(* ===== verification/StatusFacts.v ===== *)
(** * What the status writers change

    How each part of a status pass reads through [seen], and which fields it leaves alone. *)

From S2P Require Import Prelude Ordering GoRuntime GoText GoNumbers K8s ControlPlane IndexPoller CoreV1.
From S2P Require Import BackendApi Endpoints Adapters LiveObjects ReadinessGate ProbeGate EngineHealth.
From S2P Require Import ConnectorHealth StatusPublish.

Section facts.
Context `{QO : QuantityOps} `{CO : ConditionOps} {CL : ConditionLaws}.
Variable quote : string → string.
Implicit Types (cb : CacheBackend) (st : CacheBackendStatus) (t : string).

(** ** Fields other than the conditions *)

Lemma seen_same s s' t : st_Conditions s = st_Conditions s' → seen s t = seen s' t.
Proof. intros H. unfold seen, find. by rewrite H. Qed.

Lemma seen_set_Connector c s t : seen (set_Connector c s) t = seen s t.
Proof. done. Qed.
Lemma seen_set_RemoteStorage c s t : seen (set_RemoteStorage c s) t = seen s t.
Proof. done. Qed.
Lemma seen_set_Matched n m s t : seen (set_Matched n m s) t = seen s t.
Proof. done. Qed.
Lemma seen_set_FailOpen b s t : seen (set_FailOpen b s) t = seen s t.
Proof. done. Qed.
Lemma seen_set_ObservedGeneration g s t : seen (set_ObservedGeneration g s) t = seen s t.
Proof. done. Qed.
Lemma seen_set_FirstKVEventObservedAt x s t : seen (set_FirstKVEventObservedAt x s) t = seen s t.
Proof. done. Qed.
Lemma seen_set_FirstAvailableAt x s t : seen (set_FirstAvailableAt x s) t = seen s t.
Proof. done. Qed.
Lemma seen_set_IndexParticipation x s t : seen (set_IndexParticipation x s) t = seen s t.
Proof. done. Qed.
Lemma seen_storedStatus s t : seen (storedStatus s) t = seen s t.
Proof. done. Qed.
Lemma seen_latchFirstEvent s t : seen (latchFirstEvent s) t = seen s t.
Proof. unfold latchFirstEvent. destruct (st_FirstKVEventObservedAt s), (currentLastEventAt s); done. Qed.

Lemma seen_latchFirstAvailable now b s t : seen (latchFirstAvailable now b s) t = seen s t.
Proof. unfold latchFirstAvailable. destruct (st_FirstAvailableAt s), (str_eqb b ConditionTrue); done. Qed.
Lemma seen_anchorAvailability now c x s t : seen (anchorAvailability now c x s) t = seen s t.
Proof. unfold anchorAvailability. destruct (_ && _); [done|]. by destruct (_ && _). Qed.

(** ** The parts of a pass *)

Lemma seen_setVerdict_eq now typ v g s : seen (setVerdict now typ v g s) typ = Some (v, g).
Proof. destruct v as [[a b] c]. apply seen_set_eq. Qed.

Lemma seen_setVerdict_ne now typ v g s t : t ≠ typ → seen (setVerdict now typ v g s) t = seen s t.
Proof. destruct v as [[a b] c]. apply seen_set_ne. Qed.

Lemma seen_publishVerdict_eq now typ w v rm g s :
  seen (publishVerdict now typ w v rm g s) typ = if w then Some (v, g) else if rm then None else seen s typ.
Proof. unfold publishVerdict. destruct w; [apply seen_setVerdict_eq|]. destruct rm; [apply seen_remove_eq|done]. Qed.

Lemma seen_publishVerdict_ne now typ w v rm g s t : t ≠ typ → seen (publishVerdict now typ w v rm g s) t = seen s t.
Proof. intros. unfold publishVerdict. destruct w; [by apply seen_setVerdict_ne|]. destruct rm; [by apply seen_remove_ne|done]. Qed.

Lemma seen_publishReadiness_ready now gate g s :
  seen (publishReadiness now gate g s) conditionTypeReady = Some (readyStatus gate, readyReason gate, readyMessage gate, g).
Proof. unfold publishReadiness. rewrite seen_setVerdict_ne, seen_set_ne by done. apply seen_set_eq. Qed.

Lemma seen_publishReadiness_degraded now gate g s :
  seen (publishReadiness now gate g s) conditionTypeDegraded = Some (degradedStatus gate, degradedReason gate, degradedMessage gate, g).
Proof. unfold publishReadiness. rewrite seen_setVerdict_ne by done. apply seen_set_eq. Qed.

Lemma seen_publishReadiness_progressing now gate g s :
  seen (publishReadiness now gate g s) conditionTypeProgressing =
  Some (progressingFromReady (readyStatus gate) (readyReason gate) (readyMessage gate), g).
Proof. apply seen_setVerdict_eq. Qed.

Lemma seen_publishReadiness_ne now gate g s t :
  t ≠ conditionTypeReady → t ≠ conditionTypeDegraded → t ≠ conditionTypeProgressing →
  seen (publishReadiness now gate g s) t = seen s t.
Proof. intros. unfold publishReadiness. by rewrite seen_setVerdict_ne, !seen_set_ne. Qed.

Lemma seen_setRemoteStorageStatus_ne cb now e r re m g s t :
  t ≠ conditionTypeRemoteStorageReady → seen (setRemoteStorageStatus cb now e r re m g s) t = seen s t.
Proof.
  intros. unfold setRemoteStorageStatus.
  destruct (if isTypedLMCacheMP cb then _ else _); [by rewrite seen_set_ne|by rewrite seen_remove_ne].
Qed.

Lemma seen_setRemoteStorageStatus_eq cb now e r re m g s :
  seen (setRemoteStorageStatus cb now e r re m g s) conditionTypeRemoteStorageReady =
  if isTypedLMCacheMP cb then (λ _, (r, re, m, g)) <$> EffectiveRemoteStorage (cb_Spec cb) else None.
Proof.
  unfold setRemoteStorageStatus. destruct (isTypedLMCacheMP cb); [|by rewrite seen_remove_eq].
  destruct (EffectiveRemoteStorage _); simpl; [by rewrite seen_set_eq|by rewrite seen_remove_eq].
Qed.

Lemma seen_publishT2_ne now g s t : t ≠ conditionTypeT2Degraded → seen (publishT2 now g s) t = seen s t.
Proof.
  intros. unfold publishT2. destruct (_ ≫= _); [destruct (str_eqb _ _); by rewrite seen_set_ne|by rewrite seen_remove_ne].
Qed.

Lemma seen_publishEngineCompatibility_ne now d g s t :
  t ≠ conditionTypeEngineCompatibility → seen (publishEngineCompatibility now d g s) t = seen s t.
Proof.
  intros. unfold publishEngineCompatibility. destruct d as [m|]; [|done].
  destruct (str_eqb m ""); [by rewrite seen_remove_ne|by rewrite seen_set_ne].
Qed.

Lemma seen_removeConds types s t : seen (removeConds types s) t = if bool_decide (t ∈ types) then None else seen s t.
Proof.
  unfold removeConds. revert s. induction types as [|x types IH]; intros s; [done|]. cbn [foldl]. rewrite IH. case_bool_decide as H1; case_bool_decide as H2; [done|set_solver| |].
  - apply elem_of_cons in H2 as [->|?]; [apply seen_remove_eq|done].
  - apply seen_remove_ne. set_solver.
Qed.

(** ** The rest of the status *)

(** Everything but the conditions. *)
Definition rest st : CacheBackendStatus := set_Conditions [] st.

Lemma rest_setCond now typ a b c g s : rest (setCond now typ a b c g s) = rest s.
Proof. done. Qed.
Lemma rest_removeCond typ s : rest (removeCond typ s) = rest s.
Proof. done. Qed.
Lemma rest_setVerdict now typ v g s : rest (setVerdict now typ v g s) = rest s.
Proof. by destruct v as [[a b] c]. Qed.
Lemma rest_publishVerdict now typ w v rm g s : rest (publishVerdict now typ w v rm g s) = rest s.
Proof. unfold publishVerdict. destruct w; [apply rest_setVerdict|]. by destruct rm. Qed.
Lemma rest_publishReadiness now gate g s : rest (publishReadiness now gate g s) = rest s.
Proof. unfold publishReadiness. by rewrite rest_setVerdict, !rest_setCond. Qed.
Lemma rest_publishT2 now g s : rest (publishT2 now g s) = rest s.
Proof. unfold publishT2. destruct (_ ≫= _); [|done]. by destruct (str_eqb _ _). Qed.
Lemma rest_publishEngineCompatibility now d g s : rest (publishEngineCompatibility now d g s) = rest s.
Proof. unfold publishEngineCompatibility. destruct d as [m|]; [|done]. by destruct (str_eqb m ""). Qed.
Lemma rest_removeConds types s : rest (removeConds types s) = rest s.
Proof. unfold removeConds. revert s. induction types as [|x types IH]; intros s; [done|]. cbn [foldl]. by rewrite IH. Qed.
Lemma rest_setRemoteStorageStatus cb now e r re m g s :
  ∃ x, rest (setRemoteStorageStatus cb now e r re m g s) = rest (set_RemoteStorage x s).
Proof. unfold setRemoteStorageStatus. destruct (if isTypedLMCacheMP cb then _ else _); eauto. Qed.

(** Writers that look only at the rest. *)
Lemma rest_latchFirstEvent s : rest (latchFirstEvent s) = latchFirstEvent (rest s).
Proof. unfold latchFirstEvent, currentLastEventAt. simpl. by repeat case_match. Qed.
Lemma rest_latchFirstAvailable now b s : rest (latchFirstAvailable now b s) = latchFirstAvailable now b (rest s).
Proof. unfold latchFirstAvailable. simpl. by repeat case_match. Qed.
Lemma rest_anchorAvailability now c x s : rest (anchorAvailability now c x s) = anchorAvailability now c x (rest s).
Proof. unfold anchorAvailability. simpl. by repeat case_match. Qed.

(** ** Readers *)

Lemma find_seen s t : match find s t with Some c => seen s t = Some (cd_Status c, cd_Reason c, cd_Message c, cd_ObservedGeneration c) | None => seen s t = None end.
Proof. unfold seen. by destruct (find s t). Qed.

Lemma readyConditionReason_seen st : readyConditionReason st = match seen st conditionTypeReady with Some (_, r, _, _) => r | None => "" end.
Proof. unfold readyConditionReason, seen. by destruct (find st _). Qed.

Lemma find_Some_seen st t : bool_decide (is_Some (find st t)) = bool_decide (is_Some (seen st t)).
Proof. unfold seen. by destruct (find st t). Qed.

(** ** A status write *)

(** The mutation with the fail-open echo. *)
Definition echoed cb (mutate : CacheBackendStatus → CacheBackendStatus) st : CacheBackendStatus :=
  set_FailOpen (Some (IntegrationFailOpen (bs_Integration (cb_Spec cb)))) (mutate st).

(** Either the mutation is what the apiserver holds, up to the resolution of its times, or nothing
    changed. *)
Lemma patchStatus_cases cb ok mutate st :
  (patchStatus cb ok mutate st).2 = false ∧ (patchStatus cb ok mutate st).1 = st ∧ ok = false ∨
  (patchStatus cb ok mutate st).2 = true ∧
  ((patchStatus cb ok mutate st).1 = echoed cb mutate st ∧ echoed cb mutate st = st ∨
   (patchStatus cb ok mutate st).1 = storedStatus (echoed cb mutate st)).
Proof. unfold patchStatus, echoed. case_bool_decide; [right; auto|]. destruct ok; simpl; auto. Qed.

Lemma patchStatus_seen cb ok mutate st t :
  (patchStatus cb ok mutate st).2 = true → seen (patchStatus cb ok mutate st).1 t = seen (mutate st) t.
Proof. destruct (patchStatus_cases cb ok mutate st) as [(-> & _)|[_ [[-> _]| ->]]]; done. Qed.

Lemma patchStatus_ok cb mutate st : (patchStatus cb true mutate st).2 = true.
Proof. unfold patchStatus. by case_bool_decide. Qed.
End facts.

#[export] Hint Rewrite @seen_set_Connector @seen_set_RemoteStorage @seen_set_Matched @seen_set_FailOpen
  @seen_set_ObservedGeneration @seen_set_FirstKVEventObservedAt @seen_set_FirstAvailableAt @seen_set_IndexParticipation
  @seen_storedStatus @seen_latchFirstEvent @seen_latchFirstAvailable @seen_anchorAvailability : conditions.
#[export] Hint Rewrite @seen_setVerdict_eq @seen_publishVerdict_eq @seen_publishReadiness_ready @seen_publishReadiness_degraded
  @seen_publishReadiness_progressing @seen_setRemoteStorageStatus_eq using typeclasses eauto : conditions.
#[export] Hint Rewrite @seen_setVerdict_ne @seen_publishVerdict_ne @seen_setRemoteStorageStatus_ne @seen_publishT2_ne
  @seen_publishEngineCompatibility_ne @seen_publishReadiness_ne using first [done | typeclasses eauto] : conditions.

#[export] Hint Rewrite @rest_setCond @rest_removeCond @rest_setVerdict @rest_publishVerdict @rest_publishReadiness @rest_publishT2
  @rest_publishEngineCompatibility @rest_removeConds @rest_latchFirstEvent @rest_latchFirstAvailable @rest_anchorAvailability : conditions.

(** Reads a condition through the writes around it. *)
Ltac seen_simpl := autorewrite with conditions.

(** ** Whole passes *)

Section passes.
Context `{QO : QuantityOps} `{CO : ConditionOps} {CL : ConditionLaws}.
Variable quote : string → string.
Implicit Types (cb : CacheBackend) (st : CacheBackendStatus) (t : string).

Section managed.
Context cb (now : Time) (endpoint : string) (remote base : Verdict) (gate : kvReadiness) (probe : functionalProbeVerdict) (kernel : kernelHealthVerdict) (diagnosis : option string) (gen : Z) st.
Notation M := (mutateManaged cb now endpoint remote base gate probe kernel diagnosis gen st).

Lemma seen_managed_ready : seen M conditionTypeReady = Some (readyStatus gate, readyReason gate, readyMessage gate, gen).
Proof. unfold mutateManaged. destruct remote as [[a b] c]. by seen_simpl. Qed.

Lemma seen_managed_degraded : seen M conditionTypeDegraded = Some (degradedStatus gate, degradedReason gate, degradedMessage gate, gen).
Proof. unfold mutateManaged. destruct remote as [[a b] c]. by seen_simpl. Qed.

Lemma seen_managed_progressing :
  seen M conditionTypeProgressing = Some (progressingFromReady (readyStatus gate) (readyReason gate) (readyMessage gate), gen).
Proof. unfold mutateManaged. destruct remote as [[a b] c]. by seen_simpl. Qed.

Lemma seen_managed_probe :
  seen M conditionTypeFunctionalProbeOK =
  if fv_shouldWriteCondition probe then Some (fv_condition probe, gen)
  else if fv_removeCondition probe then None else seen st conditionTypeFunctionalProbeOK.
Proof. unfold mutateManaged. destruct remote as [[a b] c]. by seen_simpl. Qed.

Lemma seen_managed_kernel :
  seen M conditionTypeEngineKernelsHealthy =
  if kv_shouldWriteCondition kernel then Some (kv_condition kernel, gen)
  else if kv_removeCondition kernel then None else seen st conditionTypeEngineKernelsHealthy.
Proof. unfold mutateManaged. destruct remote as [[a b] c]. by seen_simpl. Qed.

Lemma seen_managed_connector : seen M conditionTypeConnectorReady = seen st conditionTypeConnectorReady.
Proof. unfold mutateManaged. destruct remote as [[a b] c]. by seen_simpl. Qed.

(** The first event observed so far. *)
Lemma managed_latch :
  st_FirstKVEventObservedAt M = match st_FirstKVEventObservedAt st with Some t => Some t | None => currentLastEventAt st end.
Proof.
  change (st_FirstKVEventObservedAt M) with (st_FirstKVEventObservedAt (rest M)).
  unfold mutateManaged. destruct remote as [[a b] c]. seen_simpl.
  change (rest (set_ObservedGeneration gen ?x)) with (set_ObservedGeneration gen (rest x)).
  destruct (rest_setRemoteStorageStatus cb now endpoint a b c gen st) as [x ->].
  unfold latchFirstAvailable, latchFirstEvent, currentLastEventAt. simpl. by repeat case_match; simplify_eq/=.
Qed.

(** The start of the first availability. *)
Lemma managed_anchor :
  st_FirstAvailableAt M =
  match st_FirstAvailableAt st with Some t => Some t | None => if str_eqb base.1.1 ConditionTrue then Some now else None end.
Proof.
  change (st_FirstAvailableAt M) with (st_FirstAvailableAt (rest M)).
  unfold mutateManaged. destruct remote as [[a b] c]. seen_simpl.
  change (rest (set_ObservedGeneration gen ?x)) with (set_ObservedGeneration gen (rest x)).
  destruct (rest_setRemoteStorageStatus cb now endpoint a b c gen st) as [x ->].
  unfold latchFirstAvailable, latchFirstEvent, currentLastEventAt. simpl. by repeat case_match; simplify_eq/=.
Qed.
End managed.
End passes.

■ **What you need to do**
Look through the data above and return exactly the lines from the one that contains "Lemma seen_same s" to the one that contains "Lemma seen_publishVerdict_eq now", inclusive, with nothing else.

■ **Response area**
Lemma seen_same s s' t : st_Conditions s = st_Conditions s' → seen s t = seen s' t.
Proof. intros H. unfold seen, find. by rewrite H. Qed.

Lemma seen_set_Connector c s t : seen (set_Connector c s) t = seen s t.
Proof. done. Qed.
Lemma seen_set_RemoteStorage c s t : seen (set_RemoteStorage c s) t = seen s t.
Proof. done. Qed.
Lemma seen_set_Matched n m s t : seen (set_Matched n m s) t = seen s t.
Proof. done. Qed.
Lemma seen_set_FailOpen b s t : seen (set_FailOpen b s) t = seen s t.
Proof. done. Qed.
Lemma seen_set_ObservedGeneration g s t : seen (set_ObservedGeneration g s) t = seen s t.
Proof. done. Qed.
Lemma seen_set_FirstKVEventObservedAt x s t : seen (set_FirstKVEventObservedAt x s) t = seen s t.
Proof. done. Qed.
Lemma seen_set_FirstAvailableAt x s t : seen (set_FirstAvailableAt x s) t = seen s t.
Proof. done. Qed.
Lemma seen_set_IndexParticipation x s t : seen (set_IndexParticipation x s) t = seen s t.
Proof. done. Qed.
Lemma seen_storedStatus s t : seen (storedStatus s) t = seen s t.
Proof. done. Qed.
Lemma seen_latchFirstEvent s t : seen (latchFirstEvent s) t = seen s t.
Proof. unfold latchFirstEvent. destruct (st_FirstKVEventObservedAt s), (currentLastEventAt s); done. Qed.

Lemma seen_latchFirstAvailable now b s t : seen (latchFirstAvailable now b s) t = seen s t.
Proof. unfold latchFirstAvailable. destruct (st_FirstAvailableAt s), (str_eqb b ConditionTrue); done. Qed.
Lemma seen_anchorAvailability now c x s t : seen (anchorAvailability now c x s) t = seen s t.
Proof. unfold anchorAvailability. destruct (_ && _); [done|]. by destruct (_ && _). Qed.

(** ** The parts of a pass *)

Lemma seen_setVerdict_eq now typ v g s : seen (setVerdict now typ v g s) typ = Some (v, g).
Proof. destruct v as [[a b] c]. apply seen_set_eq. Qed.

Lemma seen_setVerdict_ne now typ v g s t : t ≠ typ → seen (setVerdict now typ v g s) t = seen s t.
Proof. destruct v as [[a b] c]. apply seen_set_ne. Qed.

Lemma seen_publishVerdict_eq now typ w v rm g s :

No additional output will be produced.